→ What you have to do
Where does the string "Import" appear? Copy every line of the entries below that holds it.

→ Stored items

********

(** * Duke Energy data collector: the reconcile / export / orchestration core

    A shallow embedding of [collector/src/duke.ts] (class [Duke]) and of the
    entry point that drives it, with the properties of the written
    specification stated and settled against the embedded code.

    Conventions of the embedding
    - a JS number is a binary64 float ([PrimFloat.float]); integer-valued
      counters that only ever grow by one are kept in [Z];
    - a JS string is a [string], one cell per UTF-16 code unit, so the
      strings of the model are those whose code units are below 256;
      [undefined]/[null] fields are [option]s;
    - [new Date(s)] is a parameter [Date_parse : string -> option Z]
      (milliseconds since the epoch, [None] for an Invalid Date whose time
      value is NaN), because parsing of non-ISO date strings is left to the
      engine by ECMA-262;
    - the history file is [option (list record)]: [None] is a file that cannot
      be read or whose content is not JSON, [Some l] the parsed array;
    - the clock readings of one call are a [Clock]. *)

From Stdlib Require Import ZArith List String Ascii Bool Lia Floats Uint63.
From Stdlib Require Import Sorted Permutation DecimalString.
Import ListNotations.

Set Warnings "-inexact-float".

Local Open Scope string_scope.
Local Open Scope Z_scope.
Local Open Scope list_scope.

(* ================================================================== *)
(** ** JavaScript runtime pieces used by the collector *)
(* ================================================================== *)

Module JS.

(** [a || b] on strings: the empty string and [undefined] are falsy. *)
Definition truthy_str (a : option string) : bool :=
  match a with
  | Some s => negb (String.eqb s EmptyString)
  | None => false
  end.

Definition or_str (a : option string) (b : string) : string :=
  match a with
  | Some s => if String.eqb s EmptyString then b else s
  | None => b
  end.

(** [a || b] on numbers: [0], [-0], [NaN] and [undefined] are falsy. *)
Definition truthy_num (a : option float) : bool :=
  match a with
  | Some x => negb (PrimFloat.is_zero x || PrimFloat.is_nan x)
  | None => false
  end.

********

→ Task solution
From Stdlib Require Import ZArith List String Ascii Bool Lia Floats Uint63.
From Stdlib Require Import Sorted Permutation DecimalString.
Import ListNotations.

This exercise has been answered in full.